§ **GIVEN DATA**:

■ ■ ■ ■

(** An agent is bounded before it can act.  When a node reports an allocation with a
    budget created, the budget is its ceiling, with what it had already spent kept; and
    exactly one credential speaks for it, the one in its token file, if the node keeps
    token files. *)
Theorem created_agent_bounded luck c a c' e
    (Hk : Action_Kind a = ActionCreateAllocation) (Hb : Budget_IsZero (Action_Budget a) = false)
    (Hag : Comp_hasAgents c = true) (Hapi : Comp_hasAPI c = true)
    (He : Composite_Execute host luck c a = (c', Ok e)) (x := Action_Target a) (s := Node_agents (Comp_node c')) :
  (∃ m, Agents_meters s !! x = Some m ∧ meter_budget m = Action_Budget a ∧
     ∀ m0, Agents_meters (Node_agents (Comp_node c)) !! x = Some m0 → meter_spent m = meter_spent m0) ∧
  ∃ token, luck_token luck = Some token ∧ (∀ t, Agents_tokens s !! t = Some x ↔ t = token) ∧
    (API_TokenRoot (Node_api (Comp_node c)) ≠ "" → API_files (Node_api (Comp_node c')) !! x = Some token).
Proof.
  unfold Composite_Execute in He. rewrite Hk in He.
  destruct (on_host c _ _ _) as [c1 [ev|]] eqn:H1; [|done]. apply on_host_node in H1 as (En & _ & Ea & Eg).
  unfold create_steps in He. rewrite Eg, Hag, Hb in He. cbn [andb negb] in He. simpl_set. rewrite Ea, Hapi in He. cbn [negb] in He.
  unfold IssueToken in He. destruct (bool_decide (Action_Target a = "")); [done|]. destruct (luck_token luck) as [token|]; [|done].
  simpl_set. rewrite En in He. simpl_set. unfold Provision in He.
  pose proof (Reserve_meter (Node_agents (Comp_node c)) x (Action_Budget a)) as Hm.
  assert (∀ s t, <[token := x]> (revoke_tokens s x) !! t = Some x ↔ t = token) as Ht.
  { intros s0 t. unfold revoke_tokens. rewrite lookup_insert_Some, map_lookup_filter_Some. split; [|intros ->; by left].
    by intros [[-> _]|(_ & _ & ?)]. }
  destruct (bool_decide (API_TokenRoot (Node_api (Comp_node c)) = "")) eqn:Hroot.
  - injection He as <- _. subst s. simpl_set. rewrite ?En. simpl_set. split.
    + exact Hm.
    + exists token. split; [done|]. split; [apply Ht|]. apply bool_decide_eq_true in Hroot. done.
  - destruct (luck_file luck); cbn [negb] in He; [|done]. injection He as <- _. subst s. simpl_set. rewrite ?En. simpl_set. split.
    + exact Hm.
    + exists token. split; [done|]. split; [apply Ht|]. intros _. apply lookup_insert_eq.
Qed.
End Lifecycle.

(** ** Policies that never settle *)

Section Policies.
Context {H : Type} {codec : TaskCodec} {digest : Digest} {clock : WallClock} {cidr : CIDRParser} (host : Host H).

■ ■ ■ ■

§ **TASK DIRECTIONS**:
Beginning at the line with "simpl_set. rewrite En" and ending at the line with "by intros [[->", reproduce each line of the data above exactly, and add no other lines.

§ **WRITTEN REPLY**:
  simpl_set. rewrite En in He. simpl_set. unfold Provision in He.
  pose proof (Reserve_meter (Node_agents (Comp_node c)) x (Action_Budget a)) as Hm.
  assert (∀ s t, <[token := x]> (revoke_tokens s x) !! t = Some x ↔ t = token) as Ht.
  { intros s0 t. unfold revoke_tokens. rewrite lookup_insert_Some, map_lookup_filter_Some. split; [|intros ->; by left].
    by intros [[-> _]|(_ & _ & ?)]. }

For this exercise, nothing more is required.